# What to do?



## wapanther (Apr 6, 2012)

Hi all, This is my first post on this very imformative forum and was wondering, As an Australian planning to move to Portugal at the end of year and working in Africa would it be better to live in Portugal on a visa or become a resident?. 
Any thoughts?


----------



## canoeman (Mar 3, 2011)

Do you mean live in Portugal work in Africa, or live and work in Portugal, or live and retire in Portugal, all have benefits and restraints and different entry requirements.

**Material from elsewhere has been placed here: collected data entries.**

(** Lines 296-310. *)
Definition addWithdraw (networkName : string) (ibCniSpec : IbSriovCniSpec)
    (u : UpdAcc) : M unit :=
  if negb (String.eqb (PKey ibCniSpec) "")
     && negb (length (removedGuidList u) =? 0) then
    (* Already check the parse above *)
    let pKey := fst (ParsePKey (PKey ibCniSpec)) in
    do r <- call (RemoveGuidsFromPKey pKey (removedGuidList u))
              (EvRemoveGuidsFromPKey pKey (removedGuidList u));
    match r with
    | Some _ => ret tt
    | None => addBookkeeping networkName (updFailedPods u)
    end
  else addBookkeeping networkName (updFailedPods u).

(** Lines 265-310. *)
Definition addAnnotate (networkName : string) (ibCniSpec : IbSriovCniSpec)
    (acc : AddAcc) : M unit :=
  do u <- foldMi (addAnnotateStep acc) 0 (passedPods acc)
            (mkUpdAcc (failedPods acc) []);
  addWithdraw networkName ibCniSpec u.

(** Lines 251-310. *)
Definition addProgram (networkName : string) (ibCniSpec : IbSriovCniSpec)
    (acc : AddAcc) : M unit :=
  if negb (String.eqb (PKey ibCniSpec) "")
     && negb (length (guidList acc) =? 0) then
    let (pKey, err) := ParsePKey (PKey ibCniSpec) in
    match err with
    | Some _ => ret tt
    | None =>
        do r <- call (AddGuidsToPKey pKey (guidList acc))
                  (EvAddGuidsToPKey pKey (guidList acc));
        match r with
        | Some _ => ret tt
        | None => addAnnotate networkName ibCniSpec acc
        end
    end
  else addAnnotate networkName ibCniSpec acc.

(** Lines 172-310. *)
Definition addPods (networkName : string) (ibCniSpec : IbSriovCniSpec)
    (pods : list PodRef) : M unit :=
  do acc <- foldM (addPodStep networkName) pods emptyAddAcc;
  addProgram networkName ibCniSpec acc.

(** Lines 134-310: the body of
    [for networkName, podsInterface := range addMap.Items]. *)
Definition addNetwork (networkName : string) (podsInterface : Value)
    : M unit :=
  match podsInterface with
  | VOther _ => ret tt
  | VPods pods =>
      match pods with
      | [] => ret tt
      | p0 :: _ =>
          do pod0 <- derefPod p0;
          let networkNamespace := Namespace pod0 in
          do r <- call
                    (GetNetworkAttachmentDefinition networkNamespace
                       networkName)
                    (EvGetNetworkAttachmentDefinition networkNamespace
                       networkName);
          match r with
          | Err _ => ret tt
          | Ok netAttInfo =>
              match jsonUnmarshal (SpecConfig netAttInfo) with
              | Err _ => ret tt
              | Ok networkSpec =>
                  match GetIbSriovCniFromNetwork networkSpec with
                  | Err _ => addMapUnSafeRemove networkName
                  | Ok ibCniSpec => addPods networkName ibCniSpec pods
                  end
              end
          end
      end
  end.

Basically anything longer than a 90 day visit under Schengen Convention, will require a Visa, Residency and/or work permit.


----------



## wapanther (Apr 6, 2012)

canoeman said:


> Do you mean live in Portugal work in Africa, or live and work in Portugal, or live and retire in Portugal, all have benefits and restraints and different entry requirements.
> 
> Basically anything longer than a 90 day visit under Schengen Convention, will require a Visa, Residency and/or work permit.

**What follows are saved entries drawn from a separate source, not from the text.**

(** [d.get(k, '')] *)
Definition dget (k : string) (d : dict) : pstr :=
  match d !! k with Some v => v | None => [] end.

(** ** [_extract_emails]

    [list(set(emails))]: the order in which CPython lists a set of strings
    depends on the per-process string hash seed.  It is a parameter [setlist]
    of the functions that use it; [valid_setlist] says it lists each
    distinct element exactly once. *)
Definition valid_setlist (setlist : list pstr -> list pstr) : Prop :=
  forall xs, List.NoDup (setlist xs) /\ forall y, In y (setlist xs) <-> In y xs.

Definition extract_emails (setlist : list pstr -> list pstr) (text : pstr) : list pstr :=
  match text with
  | [] => []
  | _ => setlist (findall email_pattern text)
  end.

(** ** [_extract_sns_urls] *)

Definition sns_init : odict :=
  [("instagram", []); ("tiktok", []); ("youtube", []); ("x", []); ("facebook", [])].

(** [if not url.startswith('http'): url = 'https://' + url] *)
Definition normalize_url (u : pstr) : pstr :=
  if startswith u (s2p "http") then u else s2p "https://" ++ u.

(** The inner loop: the first match of the first pattern that has one
    ([matches[0]] followed by [break]). *)
Fixpoint first_match (pats : list (list atom)) (text : pstr) : option pstr :=
  match pats with
  | [] => None
  | p :: ps => match findall p text with
               | m :: _ => Some m
               | [] => first_match ps text
               end
  end.

Definition sns_key (t : string) : string :=
  if String.eqb t "x_twitter" then "x" else t.

Definition extract_sns_urls (text : pstr) : odict :=
  fold_left (fun acc tp =>
               match first_match (snd tp) text with
               | Some m => dset (sns_key (fst tp)) (normalize_url m) acc
               | None => acc
               end) sns_patterns sns_init.

(** ** [_extract_sns_urls_from_links]

    [hrefs] are the [href] attributes of [soup.find_all('a', href=True)] in
    document order.  [classify_href] is the [if]/[elif] chain of the loop. *)
Definition classify_href (href : pstr) : option string :=
  if str_in (s2p "instagram.com") href then Some "instagram"
  else if str_in (s2p "tiktok.com") href then Some "tiktok"
  else if str_in (s2p "youtube.com") href || str_in (s2p "youtu.be") href then Some "youtube"
  else if str_in (s2p "twitter.com") href || str_in (s2p "x.com") href then Some "x"
  else if str_in (s2p "facebook.com") href then Some "facebook"
  else None.

Definition extract_sns_urls_from_links (hrefs : list pstr) : odict :=
  fold_left (fun acc href =>
               match classify_href href with
               | Some k => dset k href acc
               | None => acc
               end) hrefs sns_init.
(** * Translation validator ([scripts/validate.ts]): embedding and properties

    The validator compares every target locale of a directory of JSON message
    catalogs against the source locale [en-US].  This file embeds the script
    function by function and proves properties of the embedding.

    Conventions of the embedding.
    - A JavaScript string is a [string] holding its UTF-8 bytes.  The path
      separator [.] and the decimal digits are single bytes that never occur
      inside a multi-byte sequence, so splitting and joining key paths on
      bytes agrees with doing so on characters.
    - A JavaScript [Map<string, V>] or [Set<string>] is an association list,
      respectively a list, kept in insertion order: the script iterates over
      both and pushes Issues in iteration order.
    - [main] threads its variables and the console through a small state
      monad in which [process.exit] short-circuits.
    - The ICU MessageFormat parser is an npm package, not part of the
      script: it is a variable of the sections that use it. *)

From Stdlib Require Import List String Ascii Bool Arith ZArith Lia.
From Stdlib Require Import Sorting.Permutation Sorting.Sorted.
From Stdlib Require Import DecimalString DecimalNat Decimal.
From Stdlib Require Import Floats.SpecFloat.
Import ListNotations.

Local Open Scope string_scope.
Local Open Scope list_scope.
Local Open Scope nat_scope.

(** String concatenation, written apart from list concatenation. *)
Infix "+++" := String.append (right associativity, at level 60).

(** ** JavaScript strings *)

Module Js.

(** Truthiness of a string used as a condition: only the empty string is
    falsy. *)
Definition truthy (s : string) : bool :=
  match s with
  | EmptyString => false
  | String _ _ => true
  end.

(** [`${n}`] for a non-negative integer. *)
Definition ofNat (n : nat) : string :=
  NilZero.string_of_uint (Nat.to_uint n).

(** [`${z}`] for an integer below 1e21 in absolute value. *)
Definition ofZ (z : Z) : string :=
  match z with
  | Z0 => "0"
  | Zpos p => ofNat (Pos.to_nat p)
  | Zneg p => "-" +++ ofNat (Pos.to_nat p)
  end.

(** [s.length]: the number of UTF-16 code units of the text whose UTF-8
    bytes are [s].  A continuation byte adds nothing, the lead byte of a
    four-byte sequence stands for a surrogate pair. *)
Fixpoint length (s : string) : nat :=
  match s with
  | EmptyString => 0
  | String c rest =>
      let n := nat_of_ascii c in
      (if (128 <=? n) && (n <? 192) then 0
       else if 240 <=? n then 2 else 1) + length rest
  end.

(** [s.repeat(n)].  JavaScript raises a RangeError for a negative count;
    the script only calls it with counts between 0 and 22. *)
Fixpoint repeat (s : string) (n : nat) : string :=
  match n with
  | O => ""
  | S k => s +++ repeat s k
  end.

(** [s.padEnd(n)] and [s.padStart(n)] with the default filler, a space. *)
Definition padEnd (s : string) (n : nat) : string :=
  s +++ repeat " " (n - length s).

Definition padStart (s : string) (n : nat) : string :=
  repeat " " (n - length s) +++ s.

(** White space and line terminators of ECMAScript that are a single byte
    in UTF-8: TAB, LF, VT, FF, CR and SP. *)
Definition isSpaceByte (c : ascii) : bool :=
  let n := nat_of_ascii c in
  ((9 <=? n) && (n <=? 13)) || (n =? 32).

Definition byte (n : nat) : ascii := ascii_of_nat n.

(** The remaining ones, as UTF-8 byte triples or pairs: U+00A0, U+1680,
    U+2000 to U+200A, U+2028, U+2029, U+202F, U+205F, U+3000, U+FEFF. *)
Definition isSpace2 (a b : ascii) : bool :=
  (nat_of_ascii a =? 194) && (nat_of_ascii b =? 160).
(** X7. The memory excerpt of a prompt shows the last three entries of the
    role's memory, fewer when fewer are stored, and of each entry only the
    query and the response: two memories whose last three entries agree on
    these two fields give the same prompt; in particular a memory gives the
    same prompt as its last three entries alone. *)
Theorem prompt_reads_last_three_entries (a : AgentConfig) (t : Task)
    (q : jsstring) (ctx : Context) (previousContext : jsstring)
    (mem mem' : list MemoryEntry) :
  (map (fun m => (query m, mem_response m)) (lastN 3 mem)
   = map (fun m => (query m, mem_response m)) (lastN 3 mem') ->
   createAgentPrompt a t q ctx previousContext mem
   = createAgentPrompt a t q ctx previousContext mem')
  /\ createAgentPrompt a t q ctx previousContext mem
     = createAgentPrompt a t q ctx previousContext (lastN 3 mem)
  /\ memoryContext mem
     = match mem with
       | [] => []
       | _ :: _ =>
           [newline; newline]
           ++ lit "Previous interactions with this user:" ++ [newline]
           ++ join [newline; newline] (map memoryLine (lastN 3 mem))
       end.
Proof.
  assert (Hshape : forall m : list MemoryEntry,
             memoryContext m
             = match m with
               | [] => []
               | _ :: _ =>
                   [newline; newline]
                   ++ lit "Previous interactions with this user:" ++ [newline]
                   ++ join [newline; newline] (map memoryLine (lastN 3 m))
               end).
  { intros m. unfold memoryContext.
    change (-3)%Z with (- Z.of_nat 3)%Z.
    rewrite (slice_from_last 3 m) by lia. now destruct m. }
  assert (Hsame : forall m m' : list MemoryEntry,
             map (fun e => (query e, mem_response e)) (lastN 3 m)
             = map (fun e => (query e, mem_response e)) (lastN 3 m') ->
             memoryContext m = memoryContext m').
  { intros m m' Heq. rewrite !Hshape.
    assert (Hlines : map memoryLine (lastN 3 m) = map memoryLine (lastN 3 m')).
    { revert Heq. generalize (lastN 3 m) (lastN 3 m').
      induction l as [|e l IH]; intros [|e' l'] E; try discriminate E;
        [reflexivity|].
      cbn in E. injection E as Hq Hr Hrest. cbn [map]. unfold memoryLine at 1 3.
      rewrite Hq, Hr. f_equal. now apply IH. }
    rewrite Hlines.
    destruct m as [|e m], m' as [|e' m']; try reflexivity.
    - symmetry in Heq. apply map_eq_nil in Heq.
      apply lastN_nil_iff in Heq; [discriminate|lia].
    - apply map_eq_nil in Heq.
      apply lastN_nil_iff in Heq; [discriminate|lia]. }
  split; [|split; [|apply Hshape]].
  - intros Heq. unfold createAgentPrompt. now rewrite (Hsame mem mem' Heq).
  - unfold createAgentPrompt. rewrite (Hsame mem (lastN 3 mem)); [reflexivity|].
    now rewrite (lastN_short 3 (lastN 3 mem)) by apply lastN_length.
Qed.
(** * learn_axolotl: the getting-started notebook, embedded and verified

    The repository is one Jupyter notebook ([notebooks/01_getting_started.ipynb]).
    Its code is glue around three libraries: the Python standard library
    ([pathlib], [open], [shutil]), PySpark (the session) and Axolotl (the
    GenBank loader, the table writer and reader, the BiG-SLICE application).

    The development follows the notebook cell by cell.

    - [Text] and [Paths]: Python strings, [pathlib.Path] parsing and printing;
      [Spelling]: the paths for which the tree below is right about the file
      a path names.
    - [FS]: the file system as a tree of directories, with the operations the
      notebook uses ([Path.exists], [Path.mkdir(parents, exist_ok)],
      [open(.., 'w')], [shutil.rmtree], [Path.glob]).
    - [Spark]: the one active context of a PySpark process.
    - [Py]: the state-and-exception monad the cells run in; every library
      call is logged with the file system before and after it.
    - [Notebook]: the two functions of the first cell and the staging cells,
      parametric in the Axolotl collaborators.
    - [Modelled]: the collaborators as the specification describes them,
      for the statements that depend on what the collaborators do.
    - [Sample]: small worlds on which the statements are tried; [Probe]:
      collaborators that accept or refuse by the arguments they are given.

    A cell is run like a statement of a script: an exception ends the run. *)

From Stdlib Require Import String Ascii List Arith Lia.
From stdpp Require Import base strings list gmap pretty.

Set Warnings "-register-all".
Local Open Scope list_scope.

(** ** Text: splitting and joining Python strings *)

Module Text.

(** [s.split(sep)] for a one-character separator: the pieces between the
    separators, empty pieces included; never the empty list. *)
Fixpoint split_on (sep : ascii) (s : string) : list string :=
  match s with
  | EmptyString => [EmptyString]
  | String c s' =>
      if Ascii.eqb c sep then EmptyString :: split_on sep s'
      else match split_on sep s' with
           | [] => [String c EmptyString]
           | w :: ws => String c w :: ws
           end
  end.

(** [c in s]. *)
Fixpoint mem (c : ascii) (s : string) : bool :=
  match s with
  | EmptyString => false
  | String d s' => Ascii.eqb c d || mem c s'
  end.

Definition newline : ascii := Ascii.ascii_of_nat 10.
Definition nl : string := String newline EmptyString.
Definition slash : ascii := "/"%char.

(** The lines of a text file as a line-oriented reader sees them: the text
    is cut after every newline, and a last piece without a newline counts
    only when it is not empty. *)
Definition lines (text : string) : list string :=
  let pieces := split_on newline text in
  match List.last pieces EmptyString with
  | EmptyString => List.removelast pieces
  | _ => pieces
  end.

(** [''.join(l)]. *)
Definition joined (l : list string) : string := String.concat EmptyString l.

End Text.

(** ** Paths: [pathlib.PurePosixPath] *)

Module Paths.

(** A path is the list of its [parts], as pathlib keeps them: an absolute
    path starts with the part ["/"], a relative one does not. *)
Definition path := list string.

Definition is_part (c : string) : bool :=
  negb (String.eqb c "") && negb (String.eqb c ".").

Hi, Yes i mean live in Portugal and work in Africa. Can i live in Portugal on a visa only or do i have to become a resident of Portugal?


----------



## canoeman (Mar 3, 2011)

When you say working in Africa then that might allow you to visit Portugal under the Schengen scheme without the need to take up residence, it all depends on time spent in Africa or Portugal, it would still allow you to buy property as a non-resident but might make renting difficult, and might or might not make you a tax Resident.

If this wasn't an option then I think you would need to apply for Residence, which would make you subject to Portuguese regulations, laws and tax law.

I would suggest you contact your Embassy and www.sef.pt (Government dept responsible for visitors, immigrants) as everyone's case and circumstances are slightly different.


----------